### YOUR ASSIGNMENT:
Which lines below hold the word "Emission"? Copy all of them.

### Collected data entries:
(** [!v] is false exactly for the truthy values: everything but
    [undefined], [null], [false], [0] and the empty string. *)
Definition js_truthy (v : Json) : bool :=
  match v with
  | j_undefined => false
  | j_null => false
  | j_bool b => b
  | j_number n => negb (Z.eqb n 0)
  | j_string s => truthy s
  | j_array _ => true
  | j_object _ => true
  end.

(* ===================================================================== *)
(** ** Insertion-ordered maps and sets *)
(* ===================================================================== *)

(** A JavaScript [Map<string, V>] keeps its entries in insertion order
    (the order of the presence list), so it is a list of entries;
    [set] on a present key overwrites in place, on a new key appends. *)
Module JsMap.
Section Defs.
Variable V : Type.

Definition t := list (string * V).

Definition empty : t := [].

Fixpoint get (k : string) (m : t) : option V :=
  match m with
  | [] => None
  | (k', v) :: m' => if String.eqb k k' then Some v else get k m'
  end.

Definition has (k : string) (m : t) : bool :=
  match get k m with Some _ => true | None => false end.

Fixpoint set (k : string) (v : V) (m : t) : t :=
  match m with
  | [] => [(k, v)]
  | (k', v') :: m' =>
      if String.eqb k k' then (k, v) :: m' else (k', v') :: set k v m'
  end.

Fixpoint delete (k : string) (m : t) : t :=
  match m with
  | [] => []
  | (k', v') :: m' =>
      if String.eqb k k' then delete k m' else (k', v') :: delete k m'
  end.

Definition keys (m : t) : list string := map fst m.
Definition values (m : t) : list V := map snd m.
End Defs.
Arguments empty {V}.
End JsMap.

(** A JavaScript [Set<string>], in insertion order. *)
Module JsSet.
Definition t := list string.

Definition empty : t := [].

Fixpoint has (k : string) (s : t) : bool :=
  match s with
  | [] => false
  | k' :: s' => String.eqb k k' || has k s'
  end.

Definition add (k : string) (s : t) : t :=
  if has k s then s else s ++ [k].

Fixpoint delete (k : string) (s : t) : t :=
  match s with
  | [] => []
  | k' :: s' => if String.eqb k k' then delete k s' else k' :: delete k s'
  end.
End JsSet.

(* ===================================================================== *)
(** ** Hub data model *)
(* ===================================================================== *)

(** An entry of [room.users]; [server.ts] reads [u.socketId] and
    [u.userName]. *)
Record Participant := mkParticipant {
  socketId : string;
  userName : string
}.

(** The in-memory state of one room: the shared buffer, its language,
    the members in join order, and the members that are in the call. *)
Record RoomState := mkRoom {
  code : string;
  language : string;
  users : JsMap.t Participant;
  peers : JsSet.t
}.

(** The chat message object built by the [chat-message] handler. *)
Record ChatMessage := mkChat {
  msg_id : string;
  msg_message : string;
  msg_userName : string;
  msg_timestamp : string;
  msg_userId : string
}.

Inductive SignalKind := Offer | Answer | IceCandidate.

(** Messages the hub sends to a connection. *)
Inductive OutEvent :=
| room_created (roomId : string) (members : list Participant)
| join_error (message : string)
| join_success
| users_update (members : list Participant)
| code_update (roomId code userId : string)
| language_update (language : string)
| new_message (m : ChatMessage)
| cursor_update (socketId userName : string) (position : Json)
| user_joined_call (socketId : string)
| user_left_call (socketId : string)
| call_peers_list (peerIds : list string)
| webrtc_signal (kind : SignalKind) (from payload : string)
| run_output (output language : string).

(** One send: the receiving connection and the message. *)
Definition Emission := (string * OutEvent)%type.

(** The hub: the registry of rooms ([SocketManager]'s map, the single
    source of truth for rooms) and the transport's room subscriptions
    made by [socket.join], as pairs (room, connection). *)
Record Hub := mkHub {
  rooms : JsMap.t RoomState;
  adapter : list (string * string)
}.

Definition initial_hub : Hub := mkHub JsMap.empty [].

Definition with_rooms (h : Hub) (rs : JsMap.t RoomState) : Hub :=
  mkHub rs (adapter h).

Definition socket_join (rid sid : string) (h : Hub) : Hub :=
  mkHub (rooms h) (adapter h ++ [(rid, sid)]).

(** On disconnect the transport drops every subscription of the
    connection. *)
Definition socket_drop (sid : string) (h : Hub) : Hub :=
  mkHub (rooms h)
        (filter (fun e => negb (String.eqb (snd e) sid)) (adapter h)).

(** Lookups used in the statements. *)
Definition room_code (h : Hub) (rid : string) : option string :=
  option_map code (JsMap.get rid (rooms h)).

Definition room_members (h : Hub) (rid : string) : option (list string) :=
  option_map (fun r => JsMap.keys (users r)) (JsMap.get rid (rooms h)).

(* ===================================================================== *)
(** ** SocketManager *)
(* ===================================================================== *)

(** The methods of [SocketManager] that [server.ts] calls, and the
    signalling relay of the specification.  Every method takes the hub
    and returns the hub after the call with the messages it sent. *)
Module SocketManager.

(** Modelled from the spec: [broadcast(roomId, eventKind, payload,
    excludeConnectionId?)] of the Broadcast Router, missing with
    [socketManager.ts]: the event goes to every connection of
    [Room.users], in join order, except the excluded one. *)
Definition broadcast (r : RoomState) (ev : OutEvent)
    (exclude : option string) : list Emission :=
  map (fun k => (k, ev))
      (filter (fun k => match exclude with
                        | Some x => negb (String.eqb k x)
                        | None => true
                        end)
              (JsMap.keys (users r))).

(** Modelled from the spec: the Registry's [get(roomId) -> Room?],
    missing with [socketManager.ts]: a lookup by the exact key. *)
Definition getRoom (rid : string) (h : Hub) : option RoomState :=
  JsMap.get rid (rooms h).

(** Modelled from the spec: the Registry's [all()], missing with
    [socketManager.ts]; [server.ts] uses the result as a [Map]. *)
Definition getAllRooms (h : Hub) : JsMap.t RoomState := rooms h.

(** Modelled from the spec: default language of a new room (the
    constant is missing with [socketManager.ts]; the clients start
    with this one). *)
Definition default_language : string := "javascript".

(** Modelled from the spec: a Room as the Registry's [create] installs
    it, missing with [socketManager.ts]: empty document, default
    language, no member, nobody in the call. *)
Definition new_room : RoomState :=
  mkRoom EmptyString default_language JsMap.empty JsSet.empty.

### EXERCISE SOLUTION:
Definition Emission := (string * OutEvent)%type.
    (exclude : option string) : list Emission :=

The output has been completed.